I am not going to go into detail about your sound card, video card, speakers, RAM, CPU being all configured and of sufficient quantity or quality for that particular format of video. I have briefly covered that in another section on multimedia internet services such as radio and voice over internet. However, most of the video formats today require at least a Pentium II or higher processor with 32 MB + RAM.
Finally, one of the best sources on the WWW for everything about video is VCDHelp.com. Go there for details on playing, copying and burning VCD, SVCD and DVDs. You won't be dissapointed.
CD File Formats Top
Very often the material you get from the usenet will be "pre-packaged" (into yet another layer of formatting) so that it can be directly burned to a CD for use in a CD or DVD player or to be stored on CDs.
This a "customer service" feature so you don't have to convert an MPEG file to a CD format yourself. Aren't these people posting wonderful!
You will have to be aware of the CD formats which are identifiable by their file extension and include: iso, bin, ccd, nrg most commonly. Each file extension and formatting corresponds to specific programs which must be used to re-format the CD format to a format usuable on your harddrive.
Some general notes:
- You must use CloneCD for ccd files and Nero for nrg files.
- There are a variety of software programs that can convert between BIN and ISO formats.
- ISO Buster can extract an MPG file from ISO image files and a whole lot of other useful things. Very useful program.
VCDHelp.com also has all the details on copying and burning VCD, SVCD and DVDs.
A codec is a method of compressing video so that a video file can be as small as possible while still retaining high quality.

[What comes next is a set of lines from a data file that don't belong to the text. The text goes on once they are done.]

(* ===== verification/Logger.v ===== *)
(** * Structured logging ([internal/common/logger/logger.go])

    The logger [main] creates before the configuration is read: its level,
    its handler and its base attributes, from the environment.  What is
    logged where is not modelled; which records pass the level is. *)
From stdpp Require Import base list strings.
From Stdlib Require Import ZArith Lia Ascii String.
From stdpp Require Import base strings.
From S2P Require Import Prelude Decimal Decoder Config.

(** ** [log/slog] levels *)
Definition LevelDebug : Z := -4.
Definition LevelInfo : Z := 0.
Definition LevelWarn : Z := 4.
Definition LevelError : Z := 8.

(** [Level.String()]: the name of the level below, and the distance to it *)
Definition Level_String (l : Z) : string :=
  let str base val :=
    if val =? 0 then base else base +:+ (if 0 <? val then "+" else "") +:+ dec val in
  if l <? LevelInfo then str "DEBUG" (l - LevelDebug)
  else if l <? LevelWarn then str "INFO" (l - LevelInfo)
  else if l <? LevelError then str "WARN" (l - LevelWarn)
  else str "ERROR" (l - LevelError).

(** attribute values, as far as the code looks at them *)
Inductive attrValue := LevelValue (l : Z) | StringValue (s : string) | OtherValue.
Record Attr := mkAttr { a_Key : string; a_Value : attrValue }.
Definition LevelKey : string := "level".

(** ** The factory *)

Definition parseLevel (s : string) : Z :=
  let s := to_lower (TrimSpace s) in
  if String.eqb s "debug" then LevelDebug
  else if String.eqb s "info" then LevelInfo
  else if String.eqb s "error" then LevelError
  else LevelWarn.

Definition lowercaseLevel (a : Attr) : Attr :=
  if String.eqb (a_Key a) LevelKey then
    match a_Value a with
    | LevelValue lv => mkAttr (a_Key a) (StringValue (to_lower (Level_String lv)))
    | _ => a
    end
  else a.

Inductive handler := TextHandler | JSONHandler.
Record Logger := mkLogger { l_handler : handler; l_level : Z; l_attrs : list (string * string) }.

(** [os.Getenv]: the empty string when unset *)
Definition Getenv (env : environ) (k : string) : string := default "" (env k).

Definition New (env : environ) (module : string) : Logger :=
  let h := if String.eqb (TrimSpace (Getenv env "LOG_PRETTY")) "true" then TextHandler else JSONHandler in
  let log := mkLogger h (parseLevel (Getenv env "LOG_LEVEL")) [("module", module)] in
  let chainID := TrimSpace (Getenv env "CHAIN_ID") in
  if String.eqb chainID "" then log
  else mkLogger (l_handler log) (l_level log) (l_attrs log ++ [("chainId", chainID)]).

(** [Handler.Enabled], and the level attribute of a record that passes *)
Definition Enabled (log : Logger) (level : Z) : bool := l_level log <=? level.
Definition levelAttr (level : Z) : Attr := lowercaseLevel (mkAttr LevelKey (LevelValue level)).

(** ** Properties *)

(** The four level names work in any case and with surrounding space,
    anything else is the default; errors are always logged; the level a record
    shows is lower case, and reading that text back gives the level. *)
Theorem logger_levels (env : environ) (module : string) :
  let log := New env module in
  (env "LOG_LEVEL" = None -> l_level log = parseLevel (LogLevel (envDefaults "" ""))) /\
  Enabled log LevelError = true /\
  (forall l, Enabled log l = true <-> parseLevel (Getenv env "LOG_LEVEL") <= l) /\
  (forall l, l ∈ [LevelDebug; LevelInfo; LevelWarn; LevelError] ->
     exists text, levelAttr l = mkAttr LevelKey (StringValue text) /\ to_lower text = text /\
       forall s, to_lower (TrimSpace s) = text -> parseLevel s = l).
Proof.
  cbv zeta. assert (l_level (New env module) = parseLevel (Getenv env "LOG_LEVEL")) as Hl.
  { unfold New. by destruct (String.eqb _ ""). }
  split_and!.
  - intros Hn. rewrite Hl. unfold Getenv. by rewrite Hn.
  - unfold Enabled. rewrite Hl. unfold parseLevel. by repeat destruct (String.eqb _ _).
  - intros l. unfold Enabled. rewrite Hl. apply Z.leb_le.
  - intros l Hin. exists (to_lower (Level_String l)). split; [done|]. split; [apply to_lower_idemp|].
    intros s Hs. unfold parseLevel. rewrite Hs.
    repeat (apply elem_of_cons in Hin as [->|Hin]; [reflexivity|]). by apply not_elem_of_nil in Hin.
Qed.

It is interesting that there are "brands" of codecs that have been established in the Usenet. These have largely been developed by independent programmers. One in particular, Divx, has recently made the jump from "hacker" to "corporate" status and is now being adopted by industry. This is probably a good example of why "open source" use of copyrighted material has some value.
Some of these posting groups are really well established and sometimes seem corporate in their organization and results (except for the fact that they are posting someone else's movie).

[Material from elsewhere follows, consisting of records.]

(* ===== verification/Service.v ===== *)
(** * Component parameters and buffer monitor ([cmd/listener/main.go])

    How [main] turns the configuration into the components' parameters, and
    the goroutine that reports the buffer's backlog. *)
From stdpp Require Import base gmap list strings.
From Stdlib Require Import ZArith Lia Ascii String.
From stdpp Require Import base strings.
From S2P Require Import Prelude Decimal Errors Effect Retry Time Model Json Metrics Store BufferRepo Scanner Repos Decoder Loop Protocol Publisher Supervisor Auditor ReposProps Config.

Definition bufferPollIntervalMs : Z := 500.
Definition bufferMaxBatchSize : Z := 100.

(** ** What [run] passes on *)

Definition retryOpts (cfg : EnvConfig) : Options :=
  {| MaxRetries := RPCMaxRetries cfg; BaseDelay := i64 (RPCRetryBaseDelayMs cfg * 1000000) |}.

Definition publisherConfig (cfg : EnvConfig) : Publisher.Config :=
  Publisher.New (Publisher.mkConfig (WSTarget cfg) (env_ReconnectIntervalMs cfg) (env_DrainTimeoutMs cfg)
    bufferPollIntervalMs bufferMaxBatchSize 0 0 0
    (PublisherRequireACK cfg) (i64 (PublisherACKTimeoutMs cfg * 1000000)) (PublisherMaxInFlight cfg)).

Definition auditConfig (cfg : EnvConfig) : Auditor.Config :=
  Auditor.New (Auditor.mkConfig (AuditIntervalS cfg) (u64 (AuditWindowBlocks cfg)) (u64 (AuditSafetyMargin cfg))
    (AuditSamplesPerCycle cfg) 0 0).

Definition loopCfgFor (cfg : EnvConfig) (chain : ChainConfig) : LoopConfig :=
  {| MinConfirmations := cc_MinConfirmations chain; MaxBlocksPerPoll := env_MaxBlocksPerPoll cfg;
     BlockDelayMs := env_BlockDelayMs cfg; PollingIntervalMs := cc_PollingIntervalMs chain;
     RetryOptions := retryOpts cfg |}.

(** the eERC decryptor: a key gives [EnvDecryptor], no key [NoopDecryptor] *)
Definition decryptorFor (cfg : EnvConfig) : res Decryptor :=
  if String.eqb (EERCAuditorPrivateKey cfg) "" then Ok NoopDecryptor
  else match NewEnvDecryptor (EERCAuditorPrivateKey cfg) with
       | Ok (Some key) => Ok (EnvDecryptor key)
       | Ok None => Ok NoopDecryptor
       | Err e => Err (Errorf "eERC decryptor" e)
       | Panic p => Panic p
       end.

Definition decodersForChain `{Eth} (chainType : string) (decryptor : Decryptor) : DecoderRegistry :=
  if String.eqb chainType "eerc20" then Register (EERC (Some decryptor)) NewRegistry
  else Register StandardERC20 NewRegistry.

(** ** Buffer monitor *)
Section Monitor.
Context {E : Type} `{Env E}.

(** the closure [update]; the age gauge is kept in microseconds *)
Definition update : M (World E) unit :=
  let* st := attempt Buffer_Stats in
  match st with
  | inr _ => ret tt
  | inl st =>
      emit (mset BufferPendingTotal [] (PendingCount st)) ;;;
      emit (mset BufferOldestAgeSeconds [] (OldestAgeMicros st))
  end.

Fixpoint monitorTicks (n : nat) (intervalNs : Z) : M (World E) unit :=
  match n with
  | O => ret tt
  | S n' => env_wait intervalNs ;;; update ;;; monitorTicks n' intervalNs
  end.

(** [n] ticks *)
Definition runBufferMonitor (n : nat) (intervalSec : Z) : M (World E) unit :=
  let intervalSec := if intervalSec <=? 0 then 15 else intervalSec in
  newTicker (i64 (intervalSec * 1000000000)) ;;;
  update ;;;
  monitorTicks n (i64 (intervalSec * 1000000000)).
End Monitor.

(** ** Properties *)

(** a duration of whole milliseconds never wraps to fewer than 64 ns *)
Lemma ms_duration a : 0 < i64 (a * 1000000) -> 64 <= i64 (a * 1000000).
Proof.
  intros Hpos. assert (Hm : i64 (a * 1000000) mod 64 = 0).
  { unfold i64, two63, two64.
    rewrite (Z.mod_eq (a * 1000000 + 9223372036854775808) 18446744073709551616) by lia.
    replace (_ - _) with ((a * 15625 - 288230376151711744 *
      ((a * 1000000 + 9223372036854775808) / 18446744073709551616)) * 64) by lia.
    apply Z.mod_mul. lia. }
  pose proof (Z.div_mod (i64 (a * 1000000)) 64 ltac:(lia)) as Hd. rewrite Hm in Hd. nia.
Qed.

(** No ticker of the scanner loops or of the publisher can panic: for every
    environment configuration, and every chain row with a 32-bit block time,
    the intervals [main] wires are positive durations. *)
Theorem wired_tickers_positive (cfg : EnvConfig) (chain : ChainConfig) (blockTime : Z) :
  is_i32 blockTime -> cc_PollingIntervalMs chain = pollingInterval blockTime ->
  let p := publisherConfig cfg in
  0 < i64 (PollingIntervalMs (loopCfgFor cfg chain) * 1000000) /\
  0 < i64 (PingInterval p) /\ 0 < i64 (Publisher.PollIntervalMs p * 1000000) /\
  0 < i64 (Z.quot (ACKTimeout p) 3).
Proof.
  intros Hb Hc p. cbn. rewrite Hc. split_and!; [|reflexivity|reflexivity|].
  - destruct (pollingInterval_bounds blockTime Hb). rewrite i64_small; width.
  - set (a := i64 (PublisherACKTimeoutMs cfg * 1000000)).
    pose proof (i64_range (PublisherACKTimeoutMs cfg * 1000000)) as Hr.
    pose proof (ms_duration (PublisherACKTimeoutMs cfg)) as Hms. fold a in Hr, Hms.
    destruct (Z.leb_spec a 0); [reflexivity|].
    assert (Hq : 0 < Z.quot a 3 <= a).
    { rewrite Z.quot_div_nonneg by lia. split; [apply Z.div_str_pos; lia|]. apply Z.div_le_upper_bound; lia. }
    rewrite i64_small; [lia|]. width.
Qed.

(** the monitor writes nothing but metrics *)
Lemma monitor_keeps {E : Type} `{Env E} (I : World E -> Prop) n sec :
  (forall f, preserves I (emit f)) -> preserves I env_db -> (forall d, preserves I (env_wait d)) ->
  preserves I (runBufferMonitor n sec).
Proof.
  intros Hemit Hdb Hw.
  assert (preserves I update) as Hup.
  { unfold update, Buffer_Stats, query_at.
    eff; auto; apply preserves_attempt, preserves_bind; [by apply preserves_wrapf|by intros _ w]. }
  assert (forall d, preserves I (monitorTicks n d)) as Hticks by (intros d; induction n; cbn [monitorTicks]; eff; auto).
  unfold runBufferMonitor. cbv zeta. apply preserves_bind; [apply preserves_newTicker|]. intros _.
  apply preserves_bind; auto.
Qed.

(** The monitor reports the buffer as it is: after an update on a working
    link the gauges hold the number of pending rows and the age of the
    oldest; when the query fails they keep their last values. *)
Theorem monitor_reports {E : Type} `{Env E} (w w1 : World E) (r : res unit) :
  env_db w = (r, w1) ->
  let w' := (update w).2 in
  let rows := deposit_buffer (w_db w1) in
  w_db w' = w_db w1 /\
  match r with
  | Ok _ =>
      mget (w_metrics w') BufferPendingTotal [] = Z.of_nat (length rows) /\
      (forall row, row ∈ rows ->
         db_now (w_ext w1) - row_created_at row <= mget (w_metrics w') BufferOldestAgeSeconds []) /\
      (rows = [] -> mget (w_metrics w') BufferOldestAgeSeconds [] = 0)
  | _ => w_metrics w' = w_metrics w1
  end.
Proof.
  intros Hdb. cbv zeta. unfold update, Buffer_Stats, query_at, wrapf, attempt, bind. rewrite Hdb.
  destruct r as [[]|e|p]; [|done..]. cbn [fst snd w_db w_metrics emit modify].
  split; [done|]. split_and!.
  - cbn. rewrite mget_mset_ne by done. by rewrite mget_mset_eq.
  - intros row Hrow. cbn. rewrite mget_mset_eq.
    assert (Hin : db_now (w_ext w1) - row_created_at row ∈
      (fun r => db_now (w_ext w1) - row_created_at r) <$> deposit_buffer (w_db w1)) by (apply list_elem_of_fmap; eauto).
    destruct (_ <$> _) as [|a l]; [by apply not_elem_of_nil in Hin|].
    revert Hin. generalize (db_now (w_ext w1) - row_created_at row). clear. intros x Hx.
    apply elem_of_cons in Hx as [->|Hx]; induction l as [|b l IH]; cbn; try lia.
    + by apply not_elem_of_nil in Hx.
    + apply elem_of_cons in Hx as [->|Hx]; [lia|]. specialize (IH Hx). lia.
  - intros Hrows. cbn. rewrite Hrows. cbn. by rewrite mget_mset_eq.
Qed.

(** Exactly one decoder is registered, by the chain's type. *)
Lemma decodersForChain_exclusive `{Eth} chainType dk t :
  Lookup (decodersForChain chainType dk) t =
    if String.eqb chainType "eerc20"
    then (if decide (t = PrivateTransferTopic) then Some (EERC (Some dk)) else None)
    else (if decide (t = TransferTopic) then Some StandardERC20 else None).
Proof.
  unfold Lookup, decodersForChain. destruct (String.eqb _ _); cbn; case_decide; subst;
    by rewrite ?lookup_insert_eq, ?lookup_insert_ne.
Qed.

Module ServiceWitness.
Import Quiet.
Definition chain1 : ChainConfig := mkChainConfig 1 "" "ETH" 18 12000 4000 12 "erc20" ∅.

Lemma wired_tickers_positive_witness :
  0 < i64 (PollingIntervalMs (loopCfgFor (envDefaults "postgres://db" "ws://adapter") chain1) * 1000000).
Proof.
  apply (wired_tickers_positive (envDefaults "postgres://db" "ws://adapter") chain1 12); [unfold is_i32, two31; lia|reflexivity].
Defined.

Lemma monitor_reports_witness :
  mget (w_metrics (update BufferWitness.two).2) BufferPendingTotal [] = 2.
Proof.
  etrans; [apply (monitor_reports BufferWitness.two BufferWitness.two (Ok tt)); reflexivity|reflexivity].
Defined.
End ServiceWitness.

There are really only a couple of commonly used codecs although they change occassionally. You can learn more about codecs and where to get them from at VCDHelp.com.

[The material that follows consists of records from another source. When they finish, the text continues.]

(* ===== verification/Process.v ===== *)
(** * The process ([cmd/listener/main.go], [internal/database/pool.go])

    [main] and [run]: start-up in order, the components in one [errgroup],
    the exit code; the builders that dial a chain's node for the supervisor
    and the auditor; the life of the database pool and of a chain's RPC
    client.  [errgroup], [pgxpool] and [rpc] are libraries: parameters, with
    what their documentation promises as laws. *)
From stdpp Require Import base gmap list sets strings relations.
From Stdlib Require Import ZArith Lia Ascii String.
From stdpp Require Import base strings.
From S2P Require Import Prelude Decimal Errors Effect Retry Time Model Json Metrics Store BufferRepo Spec Scanner Repos Decoder LogScanner LogScannerProps Loop TraceScanner TraceEnd Protocol Publisher Supervisor SupervisorProps Auditor Notify ReposProps Config HttpServer Service.

(** ** Libraries *)

(** [pgxpool.New] and [pool.Close]; [Ping] is in [HttpEnv] *)
Class PgxPool (E : Type) := {
  pgxpool_New : string -> M (World E) unit;
  pool_Close : M (World E) unit
}.

(** [rpc.DialContext] and [client.Close] *)
Class RpcDialer (E : Type) := {
  rpc_Dial : string -> M (World E) unit;
  rpc_Close : M (World E) unit
}.

(** [errgroup.WithContext]: a group, one of its functions returned, whether
    the group's context is cancelled, what [Wait] returns *)
Class Errgroup := {
  group : Type;
  WithContext : group;
  g_return : group -> option goerr -> group;
  g_done : group -> bool;
  g_Wait : group -> option goerr
}.
(** "The first call to return a non-nil error cancels the group's context.
    The error will be returned by Wait." *)
Class ErrgroupLaws `{Errgroup} : Prop := {
  eg_new : g_Wait WithContext = None /\ g_done WithContext = false;
  eg_nil g : g_Wait (g_return g None) = g_Wait g /\ g_done (g_return g None) = g_done g;
  eg_err g e : g_done (g_return g (Some e)) = true /\
    g_Wait (g_return g (Some e)) = match g_Wait g with Some first => Some first | None => Some e end
}.

(** ** Builders *)
Section Builders.
Context {E : Type} `{Env E, ETHClient E, TraceCaller E, Eth, Sched E, TraceHost E, RpcDialer E}.
Variables (cfg : EnvConfig) (kcpChainID : Z) (hasKcp : bool) (decryptor : Decryptor).

Definition logScannerFor (chain : ChainConfig) : LogScannerCfg :=
  NewLogScanner chain kcpChainID hasKcp (retryOpts cfg) (Some (decodersForChain (cc_ChainType chain) decryptor)).

(** [newLoopBuilder]: the two loops, each for a number of ticks *)
Definition newLoopBuilder (chain : ChainConfig) : M (World E) ((nat -> M (World E) unit) * (nat -> M (World E) unit)) :=
  wrapf ("dial RPC " +:+ cc_RPCURL chain) (rpc_Dial (cc_RPCURL chain)) ;;;
  let loopCfg := loopCfgFor cfg chain in
  ret (Run (cc_ChainID chain) (LogScanner (logScannerFor chain)) loopCfg,
       Run (cc_ChainID chain) (TraceScannerObj chain (retryOpts cfg)) loopCfg).

(** [newAuditBuilder]: fresh scanners, and the cleanup that closes the client *)
Definition newAuditBuilder (chain : ChainConfig) : M (World E) (Scanner E * Scanner E * M (World E) unit) :=
  wrapf ("dial audit RPC " +:+ cc_RPCURL chain) (rpc_Dial (cc_RPCURL chain)) ;;;
  ret (LogScanner (logScannerFor chain), TraceScannerObj chain (retryOpts cfg), rpc_Close).
End Builders.

(** ** The components *)

(** what [run] builds before it starts them *)
Record wiring := mkWiring {
  wi_cfg : EnvConfig;
  wi_kcp : Z * bool;                    (* kcpID, hasKcp *)
  wi_decryptor : Decryptor;
  wi_channel : string;                  (* notify.New *)
  wi_publisher : Publisher.Config;      (* publisher.New *)
  wi_httpAddr : string;                 (* httpserver.New *)
  wi_shutdownTimeout : Z;
  wi_pollMs : Z;                        (* supervisor.New *)
  wi_statsS : Z;                        (* runBufferMonitor *)
  wi_audit : option Auditor.Config      (* audit.New, when enabled *)
}.

Definition wire (cfg : EnvConfig) (kcp : Z * bool) (decryptor : Decryptor) : wiring :=
  mkWiring cfg kcp decryptor "deposits" (publisherConfig cfg) (HTTPAddr cfg) (5 * 1000000000)
    (ManagerPollIntervalMs cfg) (BufferStatsIntervalS cfg)
    (if AuditEnabled cfg then Some (auditConfig cfg) else None).

(** the goroutines of the group *)
Inductive component := CPublisher | CSupervisor | CHttp | CMonitor | CListener | CAuditor.
#[export] Instance component_eq_dec : EqDecision component.
Proof. solve_decision. Defined.

(** which of the running goroutines returns next, and what; the others go on *)
Class Returns (E : Type) := {
  next_return : wiring -> list component -> M (World E) (component * option goerr)
}.

Section Process.
Context {E : Type} `{Env E, HttpEnv E, PgxPool E, EnvParser, Errgroup, Returns E}.

Definition NewPool (dsn : string) : M (World E) unit :=
  wrapf "pgxpool.New" (pgxpool_New dsn) ;;;
  let* ping := attempt Ping in
  match ping with
  | inr err => pool_Close ;;; fail (Errorf "pgxpool.Ping" err)
  | inl _ => ret tt
  end.

(** the [g.Go] calls, in order *)
Definition components (wi : wiring) : list component :=
  [CPublisher; CSupervisor; CHttp; CMonitor; CListener] ++
  match wi_audit wi with Some _ => [CAuditor] | None => [] end.

(** [g.Wait()]: until [n] goroutines have returned *)
Fixpoint waitAll (wi : wiring) (n : nat) (running : list component) (g : group) : M (World E) (option goerr) :=
  match n with
  | O => ret (g_Wait g)
  | S n' =>
      let* ret_ := next_return wi running in
      waitAll wi n' (filter (fun c => c <> ret_.1) running) (g_return g ret_.2)
  end.

Definition run (env : environ) : M (World E) unit :=
  let* cfg := lift_res (Load env) in
  wrapf "connect Postgres" (NewPool (DatabaseURL cfg)) ;;;
  deferred pool_Close (
    let* kcp := wrapf "read KCP chain ID" KcpChainID in
    let* decryptor := lift_res (decryptorFor cfg) in
    let wi := wire cfg kcp decryptor in
    let* err := waitAll wi (length (components wi)) (components wi) WithContext in
    match err with
    | Some e => if errors_Is e Canceled then ret tt else fail e
    | None => ret tt
    end).

(** what [main] writes before it exits *)
Inductive report :=
| ShutdownComplete
| ConfigErrorExiting (key msg : string)
| ListenerFailed (err : goerr).

(** the exit code and the last log record *)
Definition main (env : environ) : M (World E) (Z * report) :=
  let* r := attempt (run env) in
  match r with
  | inr err =>
      if errors_Is err Canceled then ret (0, ShutdownComplete)
      else match As_Config err with
           | Some (key, msg) => ret (1, ConfigErrorExiting key msg)
           | None => ret (1, ListenerFailed err)
           end
  | inl _ => ret (0, ShutdownComplete)
  end.
End Process.

(** ** A chain's RPC client

    [active] counts the loops still running, [closeOnce] closes the client. *)
Definition i32 (x : Z) : Z := (x + two31) mod (2 * two31) - two31.
Record client := mkClient { active : Z (* atomic.Int32 *); onceDone : bool; closes : nat }.
Definition dialed : client := mkClient 2 false 0.
Definition closeOnce (c : client) : client :=
  if onceDone c then c else mkClient (active c) true (S (closes c)).
(** the deferred function of [wrap], whatever way the loop ended *)
Definition wrapEnd (c : client) : client :=
  let c := mkClient (i32 (active c - 1)) (onceDone c) (closes c) in
  if active c =? 0 then closeOnce c else c.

You will also see MPEG formats being used including VCD and SVCD. You can learn more about these on VCDHelp.com.
View Picture Images Top
Most of the images you will find are jpeg or jpg format. You'll also find gif too. Because these files are generally small enough they are usually not broken up into parts like the much larger movies and other video.
After you download and decode images you can just use any image viewer to see them just by double clicking on the file in Windows Explorer or opening it using the open dialogue in the image viewer.
One of the most popular image viewers is called ACDSee which views all image formats.
Hear Audio Files Top
Music files are almost always MP3s. MP3s are also not big enough to be broken up into parts. So all you have to do is find them, queue them up and download and decode them. Then you can use your favourite MP3 player or multimedia player.
Read eBooks Top
eBooks are generally on one file, and often only one segment in size depending on the format. Because the files are so small, they are usually on your ISPs news servers in complete form if the ISP purposely limits the size of files on its news servers. They do this to keep you from using up bandwidth downloading and uploading binaries to their news server.
eBooks come in a variety of formats including:
- Palm Database format (PBD).
- lit = Microsoft Reader (LIT) format Microsoft Reader
- pdf = Adobe Adobe PDF (.pdf)
- MobiPocket (.pdb)
- iSilo (.pdb)
- TomeRaider (.pdb)
- Gemstar (.rb)
- However, often eBooks are in txt, rtf , Word doc or HTML format.
Use Software Top
Of course, there is a ton of software posted in the usenet groups. Everything that you have learned in this tutorial is entirely applicable to obtaining software.
However, there are additional steps required to use the software, but usually the NFO file provides all the specific instructions you will need.